Third all-time in points for Belleville, Williams knows she’ll have to take her game to the next level if she plans on competing in Germany.

“I know I’m going to have to work my way to the top. It’s not something that’s going to be given to me. It’s going to take hard work and grit and I’ll have to have the courage to not give up. I’m excited to learn from these girls that play with the best and are the best.

“It’ll be a lot of learning, watching, observing and trying new things. I’ll have to push myself in a lot of different ways. Physically, I know I can bear down and get the job done but mentally, I’ll need to put in a lot of work.”

Looking back at what it took to get where she is now, Williams says hard work, dedication and passion were three of her biggest tools.

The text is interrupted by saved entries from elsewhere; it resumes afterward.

(* ===== verification/SystemEnv.v ===== *)
(** * SystemEnv: the operator's own HOME (execution/systemenv.go, execution/environments.go)

    The skills and plugins of the operator's HOME are places of [Resources.rst];
    the ownership ledger is a map from key to entry, with what is on disk and
    what a running call holds kept apart.  Other files of the HOME are read
    through [read]. *)
From S2P Require Import Prelude GoStrings GoPath GoJson Workspace EditorConfig Resources.
From Stdlib Require Import Ascii.
Open Scope nat_scope.

Definition systemEnvKindSkill : string := "skill".
Definition systemEnvKindPlugin : string := "plugin".
Definition systemEnvKindMCP : string := "mcp".
(** [userHome] is os.UserHomeDir *)
Definition systemEnvHome (allowed : bool) (userHome : result string) : result string :=
  if negb allowed then Err "system environment is not enabled on this node (auto: host installs allow it, containers refuse it; override with AGENT_COMPOSE_NODE_ALLOW_SYSTEM_ENV=on|off)"
  else match userHome with
  | Err e => Err ("resolve user home: " +:+ e)
  | Ok home => if String.eqb (TrimSpace home) "" then Err "user home is empty" else Ok home
  end.
(** ** RuntimeUpgrade *)
Section runtime.
Context (h : uhost) (spec : UpgradeSpec) (fallback : proxySpec) (url target : string).
Local Abbreviation archive := (target +:+ ".tar.gz.new").
Local Abbreviation stage := (target +:+ ".new").
Local Abbreviation backup := (target +:+ ".old").
Local Abbreviation want := (TrimSpace (up_sha256 spec)).
Local Abbreviation scratch := [archive; (archive +:+ ".part"); stage].
Definition mark : U () :=
  if String.eqb (TrimSpace (up_version spec)) "" then mret () else ignore (writeBelow h target [runtimeReleaseMarker] (TrimSpace (up_version spec))).
(** the bytes of a response received since [s], checked *)
Definition received (s : ust) (data : string) : Prop :=
  (∃ i total reads, length (u_gets s) ≤ i ∧ uh_http h i = ABody total reads ∧ data = body_of reads ∧ (0 < total → blen data = total)%Z) ∧
  (want ≠ "" → EqualFold (sha256hex data) (TrimSpace want) = true).
Lemma target_apart : (target ∉ scratch) ∧ (backup ∉ scratch).
Proof.
  rw !not_elem_of_cons -!string_app_assoc.
  split; (repeat split); try (apply not_eq_sym, app_self; discriminate); try (apply app_ne; discriminate); apply not_elem_of_nil.
Qed.
Lemma kept_by {A} (m : U A) s r s' : m s = (r, s') → tame scratch (λ _, True) m → preserved target backup (u_fs s) (u_fs s').
Proof. intros Hm Ht es He. destruct (Ht _ _ _ Hm) as [F _]. left. by rw F //; apply target_apart. Qed.
Lemma preserved_from s s1 s2 : u_fs s1 !! target = u_fs s !! target → preserved target backup (u_fs s1) (u_fs s2) → preserved target backup (u_fs s) (u_fs s2).
Proof. intros F H es He. apply H. congruence. Qed.
Lemma download_tame Q : (∀ e, progressing e → Q e) → tame scratch Q (progressDownload h true url archive (upgrade_proxy spec fallback)).
Proof.
  intros HQ s r s' H. destruct (tame_download h Q _ _ _ _ HQ _ _ _ H) as (F & E & G). split; [|done]. intros p Hp. apply F.
  rw !not_elem_of_cons in Hp |- *. tauto.
Qed.
Definition checked : U () :=
  if String.eqb want "" then mret () else emit "verifying" 92 0 0 ;; orElse (verifySHA256 h archive want) (λ _, failed) "".
Lemma checked_inv s r s' : checked s = (r, s') → u_fs s' = u_fs s ∧ match r with Ok _ => ∀ n, u_fs s !! archive = Some n → want ≠ "" → EqualFold (sha256hex (content_of n)) (TrimSpace want) = true | Err _ => True end.
Proof.
  unfold checked. destruct (String.eqb_spec want "") as [E|E]; [by intros [= <- <-]|].
  intros [([] & s1 & [= <-] & H)|(e & [=] & _)]%U_bind_inv.
  apply orElse_inv in H as [(a & (F & n & Hn & V)%verify_inv & ->)|(? & ? & s2 & x & (F & _)%verify_inv & [= _ <-] & ->)]; [|done].
  split; [done|]. intros n' Hn' _. cbn in Hn. rw Hn in Hn'. by injection Hn' as <-.
Qed.
Lemma refused_inv {A} (m : U A) e s (r : result ()) s' : (ignore m ;; failing e) s = (r, s') → r = Err e.
Proof. intros [(a & s1 & _ & H)|(e' & ([=] & _)%ignore_inv & _)]%U_bind_inv. by injection H as <- _. Qed.
(** from the staged tree on *)
Definition activation : U () :=
  emit "activating" 98 0 0 ;;
  orElse (swapDirs h target stage backup "runtime-upgrade: preserve current runtime: " "runtime-upgrade: activate staged runtime: ")
    (λ _, failed) "" ;;
  mark ;;
  emit "done" 100 0 0.
Lemma activation_spec s r s' :
  activation s = (r, s') →
  match r with
  | Ok _ => ∃ s5 s6, u_fs s5 !! target = u_fs s !! stage ∧ mark s5 = (Ok (), s6) ∧ u_fs s' = u_fs s6
  | Err _ => preserved target backup (u_fs s) (u_fs s')
  end.
Proof.
  assert (target ≠ stage ∧ target ≠ backup ∧ stage ≠ backup) as (N1 & N2 & N3)
    by (split_and!; [by apply not_eq_sym, app_self|by apply not_eq_sym, app_self|by apply app_ne]).
  intros [([] & s7 & [= <-] & H)|(e & [=] & _)]%U_bind_inv. apply U_bind_inv in H as [([] & s8 & H8 & H)|(e & H8 & ->)].
  - apply orElse_inv in H8 as [([] & H8%swap_spec & _)|(? & ? & ? & ? & _ & _ & [=])]; try done.
    apply U_bind_inv in H as [([] & s9 & H9 & [= <- <-])|(e & H9 & ->)]; [by exists s8, s9|].
    unfold mark in H9. destruct (String.eqb _ _); [done|]. by apply ignore_inv in H9 as [[=] _].
  - by apply orElse_inv in H8 as [(a & _ & [=])|(? & ? & s9 & y & H8%swap_spec & [= _ <-] & _)].
Qed.
Lemma install_spec s r s' :
  install_runtime h spec fallback url target s = (r, s') →
  match r with
  | Ok _ => ∃ data tree s5 s6, received s data ∧
              unpacked_from h stage (default (NDir []) (u_fs s !! stage)) data tree ∧ is_Some (find_in cli_path tree) ∧
              u_fs s5 !! target = Some tree ∧ mark s5 = (Ok (), s6) ∧ u_fs s' = u_fs s6
  | Err _ => preserved target backup (u_fs s) (u_fs s')
  end.
Proof.
  destruct target_apart as [Ht Hb].
  assert (Has : archive ≠ stage) by (apply app_ne; discriminate).
  assert (T : ∀ B (m : U B) s r s', m s = (r, s') → tame scratch (λ _, True) m → u_fs s' !! target = u_fs s !! target)
    by (intros B m t x t' Hm Htm; destruct (Htm _ _ _ Hm) as [F _]; by apply F).
  intros H. unfold install_runtime in H. apply U_bind_inv in H as [([] & s1 & [= <-] & H)|(e & [=] & _)].
  apply U_bind_inv in H as [([] & s2 & H2 & H)|(e & H2 & ->)].
  2: { eapply preserved_from, kept_by; [|exact H2|]; [done|]. apply tame_orElse; [by apply download_tame|intros ?; tames]. }
  apply orElse_inv in H2 as [([] & H2 & _)|(? & ? & ? & ? & _ & _ & [=])]. pose proof (T _ _ _ _ _ H2 ltac:(by apply download_tame)) as F2.
  assert (S2 : u_fs s2 !! stage = u_fs s !! stage).
  { destruct (tame_download h (λ _, True) true url archive (upgrade_proxy spec fallback) (λ _ _, I) _ _ _ H2) as [F _]. cbn in F. apply F.
    rw !not_elem_of_cons. split_and!; [by apply not_eq_sym|by rw -string_app_assoc; apply app_ne|apply not_elem_of_nil]. }
  apply download_spec in H2 as (i & total & reads & Hi & Ha & Hd & Hl). cbn in Hi, F2.
  change (if String.eqb want "" then _ else _) with checked in H.
  apply U_bind_inv in H as [([] & s3 & (F3 & Hv)%checked_inv & H)|(e & (F3 & _)%checked_inv & ->)].
  2: { intros es He. left. by rw F3 F2. }
  specialize (Hv _ Hd). cbn [content_of] in Hv. apply U_bind_inv in H as [([] & s4 & [= <-] & H)|(e & [=] & _)].
  apply U_bind_inv in H as [([] & s5 & H5 & H)|(e & H5 & ->)].
  2: { eapply preserved_from, kept_by; [|exact H5|]; [by rw F3 F2|]. apply tame_orElse; [apply tame_extract; listed|intros ?; tames]. }
  apply orElse_inv in H5 as [([] & (F5 & n & tree & Hn & Hst & Hu)%(extract_inv _ _ _ _ _ _ Has) & _)|(? & ? & ? & ? & _ & _ & [=])].
  cbn in Hn, F5. rw F3 Hd in Hn. injection Hn as <-. cbn [content_of] in Hu. cbn [u_fs set_field] in Hu. rw F3 S2 in Hu.
  apply U_bind_inv in H as [(x & s6 & (x' & [= <-] & (F6 & Hx)%below_inv)%attempt_inv & H)|(? & (? & [=] & _)%attempt_inv & _)].
  assert (F0 : u_fs s6 !! target = u_fs s !! target) by (rw F6 F5; [by rw F3 F2|by apply not_eq_sym, app_self]).
  destruct x as [x|e].
  2: { pose proof (refused_inv _ _ _ _ _ H) as ->. eapply preserved_from, kept_by; [exact F0|exact H|]. unfold failing. tames. }
  rw Hst in Hx. change (activation s6 = (r, s')) in H. apply activation_spec in H. destruct r as [[]|e]; [|by eapply preserved_from].
  destruct H as (s7 & s8 & F7 & Hm & F8). exists (body_of reads), tree, s7, s8. rw F6 Hst in F7.
  split; [split; [|done]|]; [exists i, total, reads; split; [lia|done]|]. by split_and!.
Qed.
End runtime.

(** *** The last event *)
Definition working (e : uevent) : Prop := ue_stage e ≠ "failed" ∧ ue_stage e ≠ "done".
Definition ends {A} (last : result A → uevent) (m : U A) : Prop := ∀ s r s', m s = (r, s') →
  ∃ ev, u_events s' = u_events s ++ ev ++ [last r] ∧ Forall working ev.
Definition concluding (r : result ()) : uevent := match r with Ok _ => mkUEvent "done" 100 0 0 | Err _ => mkUEvent "failed" 0 0 0 end.
Lemma ends_after {A B} S last (m : U A) (f : A → U B) : tame S working m → (∀ s, ∃ a s', m s = (Ok a, s')) → (∀ a, ends last (f a)) → ends last (m ≫= f).
Proof.
  intros Ht Hok Hf s r s' H. unfold mbind, U_bind in H. destruct (Hok s) as (a & s1 & E). rw E in H.
  destruct (Ht _ _ _ E) as (_ & (e1 & E1 & Q1) & _). destruct (Hf a _ _ _ H) as (e2 & E2 & Q2).
  exists (e1 ++ e2). rw E2 E1 -!app_assoc. split; [done|]. by apply Forall_app.
Qed.
Lemma ends_orElse {A} S (m : U A) g what (f : A → U ()) :
  tame S working m → (∀ e, ends (λ _, mkUEvent "failed" 0 0 0) (g e)) → (∀ a, ends concluding (f a)) → ends concluding (orElse m g what ≫= f).
Proof.
  intros Ht Hg Hf s r s' [(a & s1 & H1 & H)|(e & H1 & ->)]%U_bind_inv.
  - apply orElse_inv in H1 as [(b & H1 & [= <-])|(? & ? & ? & ? & _ & _ & [=])].
    destruct (Ht _ _ _ H1) as (_ & (e1 & E1 & Q1) & _). destruct (Hf a _ _ _ H) as (e2 & E2 & Q2).
    exists (e1 ++ e2). rw E2 E1 -!app_assoc. split; [done|]. by apply Forall_app.
  - apply orElse_inv in H1 as [(b & _ & [=])|(e0 & e1 & s1 & x & H1 & H2 & _)].
    destruct (Ht _ _ _ H1) as (_ & (v1 & E1 & Q1) & _). destruct (Hg e0 _ _ _ H2) as (v2 & E2 & Q2).
    exists (v1 ++ v2). rw E2 E1 -!app_assoc. split; [done|]. by apply Forall_app.
Qed.
Lemma ends_emit (last : result () → uevent) st p c t : last (Ok ()) = mkUEvent st p c t → ends last (emit st p c t).
Proof. intros E s r s' [= <- <-]. exists []. cbn. by rw E. Qed.
Lemma ends_failing e : ends concluding (failing (A := ()) e).
Proof. intros s r s' [= <- <-]. by exists []. Qed.
Lemma ends_failed (e : string) : ends (λ _, mkUEvent "failed" 0 0 0) failed.
Proof. by apply ends_emit. Qed.
Lemma ignore_ok {A} (m : U A) s : ∃ a s', ignore m s = (Ok a, s').
Proof. unfold ignore, mbind, U_bind, attempt. destruct (m s) as [x s1]. by eexists _, _. Qed.
Lemma attempt_ok {A} (m : U A) s : ∃ a s', attempt m s = (Ok a, s').
Proof. unfold attempt. destruct (m s) as [x s1]. by eexists _, _. Qed.
Lemma emit_ok st p c t s : ∃ a s', emit st p c t s = (Ok a, s').
Proof. by eexists _, _. Qed.
Lemma progress_works e : progressing e → working e.
Proof. intros H. unfold working. by rw H. Qed.
Lemma ends_assoc {A B C} last (m : U A) (f : A → U B) (k : B → U C) : ends last (m ≫= λ a, f a ≫= k) → ends last ((m ≫= f) ≫= k).
Proof. intros H s r s' E. apply (H s). unfold mbind, U_bind in *. by destruct (m s) as [[a|e] s1]. Qed.
Section concluded.
Context (h : uhost) (spec : UpgradeSpec) (fallback : proxySpec) (target : string).
Local Abbreviation slots := [target; (target +:+ ".tar.gz.new"); (target +:+ ".tar.gz.new.part"); (target +:+ ".new"); (target +:+ ".old")].
Lemma tame_exists S Q p : tame S Q (exists_at h p).
Proof. unfold exists_at. tames. Qed.
Lemma tame_swap a b : tame slots working (swapDirs h target (target +:+ ".new") (target +:+ ".old") a b).
Proof.
  unfold swapDirs. tames; try apply tame_exists; match goal with |- context [if ?b then _ else _] => destruct b end; tames.
Qed.
Lemma install_ends url : ends concluding (install_runtime h spec fallback url target).
Proof.
  unfold install_runtime. apply (ends_after slots); [by apply tame_emit|by apply emit_ok|intros _].
  apply (ends_orElse slots); [|apply ends_failed|intros _].
  { intros s r s' H. destruct (tame_download h working _ _ _ _ progress_works _ _ _ H) as (F & E & G). split; [|done].
    intros p Hp. apply F. rw -string_app_assoc. rw !not_elem_of_cons in Hp |- *. tauto. }
  assert (K : ends concluding (
    emit "extracting" 96 0 0 ;;
    orElse (extractRuntimeArchive h (target +:+ ".tar.gz.new") (target +:+ ".new")) (λ _, ignore (removeTree h (target +:+ ".new")) ;; failed) "" ;;
    r ← attempt (statBelow h (target +:+ ".new") cli_path);
    match r with
    | Err _ => ignore (removeTree h (target +:+ ".new")) ;; failing "runtime-upgrade: archive is missing runtime/dist/cli.js"
    | Ok _ => activation h spec target
    end)).
  { apply (ends_after slots); [by apply tame_emit|by apply emit_ok|intros _].
    apply (ends_orElse slots); [apply tame_extract; listed| |intros _].
    { intros e. apply (ends_after slots); [tames|apply ignore_ok|]. intros _. by apply ends_failed. }
    apply (ends_after slots); [tames|apply attempt_ok|]. intros [x|e].
    - apply (ends_after slots); [by apply tame_emit|by apply emit_ok|intros _].
      apply (ends_orElse slots); [apply tame_swap|apply ends_failed|intros _].
      apply (ends_after slots); [| |intros _; by apply ends_emit]; unfold mark.
      + destruct (String.eqb _ _); tames.
      + intros s. destruct (String.eqb _ _); [by eexists _, _|apply ignore_ok].
    - apply (ends_after slots); [tames|apply ignore_ok|intros _; apply ends_failing]. }
  destruct (String.eqb (TrimSpace (up_sha256 spec)) _); [apply (ends_after slots); [tames|intros s; exists (), s; reflexivity|intros _; exact K]|].
  apply ends_assoc, (ends_after slots); [by apply tame_emit|by apply emit_ok|intros _].
  apply (ends_orElse slots); [apply tame_verify|apply ends_failed|intros _; exact K].
Qed.
Lemma ends_deferring f m : tame slots (λ _, False) f → ends concluding m → ends concluding (deferring f m).
Proof.
  intros Hf Hm s r s' H. unfold deferring in H. destruct (m s) as [x s1] eqn:E. destruct (f s1) as [y s2] eqn:E2. injection H as <- <-.
  destruct (Hm _ _ _ E) as (ev & Hev & HQ). destruct (Hf _ _ _ E2) as (_ & (e2 & H2 & Q2) & _). exists ev. split; [|done].
  cbn. rw H2 Hev. destruct e2; [by rw app_nil_r|by inversion Q2].
Qed.
End concluded.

“I come from a small town. I wasn’t really gifted the opportunity to play Division I hockey. I was juggled between five coaches in my years playing the sport. But I never quit and I never gave up. I feel like a lot of girls get discouraged because they feel like they need the best tools put in front of them to succeed but really it just takes hard work and dedication. If you’re passionate about something, you can definitely pursue it and find success.”

In the end, it comes back to Williams feeling that she was never fully ready to leave the sport behind her.

“When our season got shut down right before Nationals in 2020, I was sad and clueless. I had no idea what I wanted to do. I know I just didn’t want to quit the sport that I felt like I never fully got to experience.

“Every time I thought it was over, it was just beginning again.”